Amira Kiziamina, known better by his stage name Kalash Criminel, is a French rapper. He is albino and chooses to wear a balaclava, because when his musical activities began, he had to hide his face as his mother did not want him to rap. However, he received positive reactions for wearing the balaclava, and now wears it by choice. He is signed to Def Jam Recordings and Universal Music. He collaborates often with Kaaris, with whom he notably made the song "Arrêt du Cœur" on his album R.A.S.

Biography 
Kalash Criminel was born in Zaïre, now known as the Democratic Republic of the Congo on 14 February 1995. Initially, he lived in Kinshasa with his family, but with the onset of the First Congo War, he and his family fled to France. He and his family arrived in Rougemont, in Sevran and have been living there since. In his youth, he began to rap, initially becoming a part of the group Hall 14 avec les rappeurs Daystiil, Kifa, Krimo JS et Zino5. This group was later signed to the label 10/12 Records. In 2012, they released a demo, titled Traumatiser, which solidified their collaboration and work.

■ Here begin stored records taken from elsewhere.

(** * LogTide Python SDK: buffering, flush, retry and circuit-breaker core

    A shallow embedding of [logtide_sdk/enums.py], [exceptions.py],
    [models.py], [circuit_breaker.py] and the core of [client.py].

    Conventions.
    - A method of a Python object is a computation [M O A] over the
      object [O] and the outside [World]; it returns a value, raises an
      exception, or blocks for ever ([Hang]) on a lock already held.
    - [threading.Lock] is a boolean (held or free); it is not reentrant.
    - [time.time()] returns the next reading of the world's clock, in
      seconds; floats are rationals with exact arithmetic.
    - [requests.post(...).raise_for_status()] succeeds or raises according
      to the world's transport oracle; every call is recorded.
    - [time.sleep(d)] raises on a delay it does not accept (negative, or
      beyond the range of CPython's nanosecond count); an accepted delay is
      recorded and takes no time.
    - [print] under [options.debug] writes to stdout only and is left out,
      and so are [atexit.register] and [__del__], which only call [close].
    - The state that comes with [Hang] is the state at the point where the
      thread blocks.
    - The read-only HTTP calls [query], [get_by_trace_id] and
      [get_aggregated_stats] touch no state of the client and are not
      modelled. [stream] runs the caller's callbacks over their own state;
      what the server, the UTF-8 decoder and [json.loads] answer is given
      by an environment.
    - Of the framework middleware, the request hook of the Flask
      middleware is modelled; the accessors of Flask's request object are
      fields of a record. The response and error hooks format floats and
      are left out. *)

From Stdlib Require Import ZArith QArith List Bool Lia.
From stdpp Require Import gmap strings list fin_maps.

In 2015, Kiziamina began his solo career and released the song "10 12 14 Bureau", and subsequently released a series of freestyles titled Sauvagerie. He subsequently collaborated with rappers Ixzo, Sofiane, Kaaris et JUL.

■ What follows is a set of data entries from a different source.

(** Writing back a row keeps the constraints when its SKU is that of no
    other product and the rows it refers to exist. *)
Lemma flush_product_integrity (ts : Z) (row P : Product.t) (db : Db) :
  Integrity db -> In P (products db) ->
  Product.id row = Product.id P ->
  (forall p, In p (products db) -> Product.sku p = Product.sku row ->
             Product.id p = Product.id P) ->
  fk_ok (map Category.id (categories db)) (Product.category_id row) = true ->
  fk_ok (map Supplier.id (suppliers db)) (Product.supplier_id row) = true ->
  Integrity (flush_product ts row db).
Proof.
  intros Hok HP Hid Hsku Hcat Hsup.
  destruct (flush_product_split ts row P db (product_keys db Hok) HP Hid)
    as [l1 [l2 [Hl Hl']]].
  destruct Hok as [H1 H2 H3 H4 H5 H6 H7 H8 H9].
  constructor; try assumption.
  - rewrite flush_product_ids. assumption.
  - rewrite Hl'. rewrite Hl in H5, H6, Hsku.
    rewrite map_app in H5, H6 |- *. cbn [map] in H5, H6 |- *.
    assert (Hs : Product.sku (if Product.eqb P row then P
                              else Product.set_updated_at row (Some ts))
                 = Product.sku row).
    { destruct (Product.eqb P row) eqn:E; [|reflexivity].
      apply Product_eqb_eq in E. now subst. }
    rewrite Hs. apply NoDup_insert; [now apply NoDup_remove_1 in H6|].
    intros Hin. apply NoDup_remove_2 in H5. apply H5.
    rewrite <- map_app in Hin |- *. apply in_map_iff in Hin.
    destruct Hin as [p [Hp Hin]]. apply in_map_iff. exists p. split; [|assumption].
    apply Hsku; [|assumption]. apply in_app_iff in Hin. apply in_or_app.
    destruct Hin; [now left | right; now right].
  - intros x Hx. apply flush_product_In in Hx.
    destruct Hx as [Hx | [r [Hr [Hrid ->]]]]; [now apply H7|].
    split; assumption.
  - intros m Hm. rewrite flush_product_ids. now apply H9.
Qed.

Lemma nonneg_stock_flush (ts : Z) (row : Product.t) (db : Db) :
  nonneg_stock db -> 0 <= Product.stock_quantity row ->
  nonneg_stock (flush_product ts row db).
Proof.
  intros H Hrow p Hp. apply flush_product_In in Hp.
  destruct Hp as [Hp | [r [_ [_ ->]]]]; [now apply H | exact Hrow].
Qed.

(** ** The assignments of an update *)

Lemma assign_required_not_null {A} (f : field A) (old : A) :
  not_null f = true -> assign_required f old = Some (assigned f old).
Proof. destruct f as [|[v|]]; simpl; congruence. Qed.

Lemma assign_required_Some {A} (f : field A) (old v : A) :
  assign_required f old = Some v -> v = assigned f old.
Proof. destruct f as [|[x|]]; simpl; congruence. Qed.

Lemma setattrs_product_Some (row r : Product.t) (u : ProductUpdate.t) :
  setattrs_product row u = Some r -> r = updated_row row u.
Proof.
  unfold setattrs_product, updated_row.
  destruct (assign_required (ProductUpdate.name u) _) as [n|] eqn:E1; [|discriminate].
  destruct (assign_required (ProductUpdate.sku u) _) as [s|] eqn:E2; [|discriminate].
  destruct (assign_required (ProductUpdate.price u) _) as [pr|] eqn:E3; [|discriminate].
  destruct (assign_required (ProductUpdate.stock_quantity u) _) as [q|] eqn:E4; [|discriminate].
  destruct (assign_required (ProductUpdate.reorder_level u) _) as [rl|] eqn:E5; [|discriminate].
  apply assign_required_Some in E1, E2, E3, E4, E5. intros [= <-]. congruence.
Qed.

Lemma setattrs_product_passes (db : Db) (row : Product.t) (u : ProductUpdate.t) :
  update_passes db (Product.id row) u = true ->
  setattrs_product row u = Some (updated_row row u).
Proof.
  unfold update_passes. rewrite !andb_true_iff.
  intros [[[[[[[N1 N2] N3] N4] N5] _] _] _].
  unfold setattrs_product.
  rewrite !assign_required_not_null by assumption. reflexivity.
Qed.

Lemma sku_conflict_passes (db : Db) (product_id : Z) (u : ProductUpdate.t) :
  update_passes db product_id u = true -> sku_conflict db product_id u = false.
Proof.
  unfold update_passes, sku_conflict. rewrite !andb_true_iff.
  intros [[[_ Hsku] _] _].
  destruct (value (ProductUpdate.sku u)) as [s|]; [|reflexivity].
  destruct (truthy_str (Some s)); [|reflexivity].
  destruct (find _ (products db)) as [e|] eqn:E; [|reflexivity].
  apply find_some in E. destruct E as [He Hs].
  rewrite forallb_forall in Hsku. specialize (Hsku e He).
  rewrite Hs in Hsku. cbn [negb orb] in Hsku. now rewrite Hsku.
Qed.

(** ** The order of the history *)

Section OrderBy.

Lemma insert_desc_perm (m : StockMovement.t) (l : list StockMovement.t) :
  Permutation (crud.insert_desc m l) (m :: l).
Proof.
  induction l as [|x l IH]; cbn [crud.insert_desc]; [reflexivity|].
  destruct (StockMovement.created_at x <=? StockMovement.created_at m); [reflexivity|].
  rewrite IH. apply perm_swap.
Qed.

Lemma order_by_perm (l : list StockMovement.t) :
  Permutation (crud.order_by_created_at_desc l) l.
Proof.
  unfold crud.order_by_created_at_desc.
  induction l as [|x l IH]; cbn [fold_right]; [reflexivity|].
  rewrite insert_desc_perm. now constructor.
Qed.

His collaboration with Kaaris yielded the song "Arrêt du cœur" which guaranteed and launched his career in French rap. On 23 September 2016, he released his first music video titled "Sale Sonorité". This video has in excess of 10 million views on YouTube. On 26 September 2016, he announced the release of his first mixtape, titled R.A.S., which was slated for release on 28 October 2016. In its first week, R.A.S sold 2,970 copies.

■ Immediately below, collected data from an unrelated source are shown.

(** * interactions.py: the object model of Member, Invite and the
    component family, embedded over an explicit attribute store.

    Sources embedded here:
      - src/interactions/api/models/member.py        (Member)
      - src/interactions/models/discord/invite.py    (Invite)
      - src/interactions/models/component.py         (SelectMenu, Button,
                                                      Component, ActionRow)

    A Python object is its attribute store, a finite map from attribute
    names to values; a dict is a finite map from keys to values.  Remote
    calls are recorded in a trace and answered by the transport
    collaborator, which is a parameter of the development. *)

From stdpp Require Import gmap strings list fin_maps.
From Stdlib Require DecimalString.

#[local] Set Warnings "-register-all".
#[local] Open Scope string_scope.
#[local] Open Scope Z_scope.

(* ===================================================================== *)
(** ** Python values *)
(* ===================================================================== *)

(** [VMissing] is the MISSING sentinel, [VClient] the reference to the
    client/session (the HTTP client that member.py calls, the client with
    its [http] and [cache] that invite.py calls), [VEnum cls n] the member
    of value [n] of the IntEnum class [cls], [VTime t] a parsed timestamp
    and [VObj cls attrs] an instance of class [cls] with attribute store
    [attrs]. *)
Inductive pyval : Type :=
| VNone
| VMissing
| VClient
| VBool (b : bool)
| VInt (n : Z)
| VStr (s : string)
| VTime (t : Z)
| VList (l : list pyval)
| VDict (d : gmap string pyval)
| VEnum (cls : string) (n : Z)
| VObj (cls : string) (attrs : gmap string pyval).

(** Exceptions.  [TransportError] stands for whatever the transport
    collaborator raises; [FormatError] and [UnknownVariant] are the
    conversion failures of the specification. *)
Inductive exn : Type :=
| AttributeError (msg : string)
| TypeError (msg : string)
| ValueError (msg : string)
| FormatError (what : string)
| UnknownVariant (cls : string) (raw : pyval)
| TransportError (code : Z) (msg : string).

Inductive result (A : Type) : Type :=
| Ok (a : A)
| Err (e : exn).
Arguments Ok {A} a.
Arguments Err {A} e.

#[global] Instance result_ret : MRet result := fun A a => Ok a.
#[global] Instance result_bind : MBind result := fun A B f r =>
  match r with
  | Ok a => f a
  | Err e => Err e
  end.

(** [x is MISSING] *)
Definition is_missing (v : pyval) : bool :=
  match v with VMissing => true | _ => false end.

(** Truth value of [v] in a condition ([if v], [not v], [v or w]).  The
    MISSING of attrs_utils is a class object and a client is a plain
    object, both true; an IntEnum member is true when its value is not
    zero. *)
Definition truthy (v : pyval) : bool :=
  match v with
  | VNone => false
  | VMissing => true
  | VClient => true
  | VBool b => b
  | VInt n => negb (n =? 0)
  | VStr s => negb (String.eqb s "")
  | VTime _ => true
  | VList l => match l with [] => false | _ => true end
  | VDict d => negb (Nat.eqb (size d) 0)
  | VEnum _ n => negb (n =? 0)
  | VObj _ _ => true
  end.

Definition no_attribute (ty name : string) : exn :=
  AttributeError ("'" ++ ty ++ "' object has no attribute '" ++ name ++ "'").

(** [self.name] on an attribute store: an unset slot raises. *)
Definition getattr (self : gmap string pyval) (name : string) : result pyval :=
  match self !! name with
  | Some v => Ok v
  | None => Err (AttributeError name)
  end.

Definition setattr (self : gmap string pyval) (name : string) (v : pyval)
  : gmap string pyval := <[name := v]> self.

Definition type_name (v : pyval) : string :=
  match v with
  | VNone => "NoneType"
  | VMissing => "type"
  | VClient => "Client"
  | VBool _ => "bool"
  | VInt _ => "int"
  | VStr _ => "str"
  | VTime _ => "datetime"
  | VList _ => "list"
  | VDict _ => "dict"
  | VEnum cls _ => cls
  | VObj cls _ => cls
  end.

(** [v.name] on a value: only instances carry the attributes of the model. *)
Definition vgetattr (v : pyval) (name : string) : result pyval :=
  match v with
  | VObj cls attrs =>
      match attrs !! name with
      | Some x => Ok x
      | None => Err (no_attribute cls name)
      end
  | _ => Err (no_attribute (type_name v) name)
  end.

(** [getattr(v, name, default)] *)
Definition getattr_default (v : pyval) (name : string) (dflt : pyval) : pyval :=
  match v with
  | VObj _ attrs => default dflt (attrs !! name)
  | _ => dflt
  end.

(** [e.value] of an enum member. *)
Definition enum_value (v : pyval) : result pyval :=
  match v with
  | VEnum _ n => Ok (VInt n)
  | _ => Err (no_attribute (type_name v) "value")
  end.

(** [d.update(other)] on dicts: the keys of [other] win. *)
Definition dict_update (d other : gmap string pyval) : gmap string pyval :=
  other ∪ d.

(** Monadic map over a list, left to right. *)
Fixpoint mapM_result {A B} (f : A -> result B) (l : list A) : result (list B) :=
  match l with
  | [] => Ok []
  | x :: l' =>
      y ← f x;
      ys ← mapM_result f l';
      Ok (y :: ys)
  end.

On 23 November 2018, Kiziamina released his first studio album, La Fosse aux lions, under his label, Sale sonorité Records. Response was favourable, with 13,388 copies sold in the first week.

Discography

Mixtapes

Singles

*Did not appear in the official Belgian Ultratop 50 charts, but rather in the bubbling under Ultratip charts.

Other charted songs

*Did not appear in the official Belgian Ultratop 50 charts, but rather in the bubbling under Ultratip charts.

Featured in

*Did not appear in the official Belgian Ultratop 50 charts, but rather in the bubbling under Ultratip charts.

References

French rappers
Living people
French people of Democratic Republic of the Congo descent
Rappers from Seine-Saint-Denis
People with albinism
Year of birth missing (living people)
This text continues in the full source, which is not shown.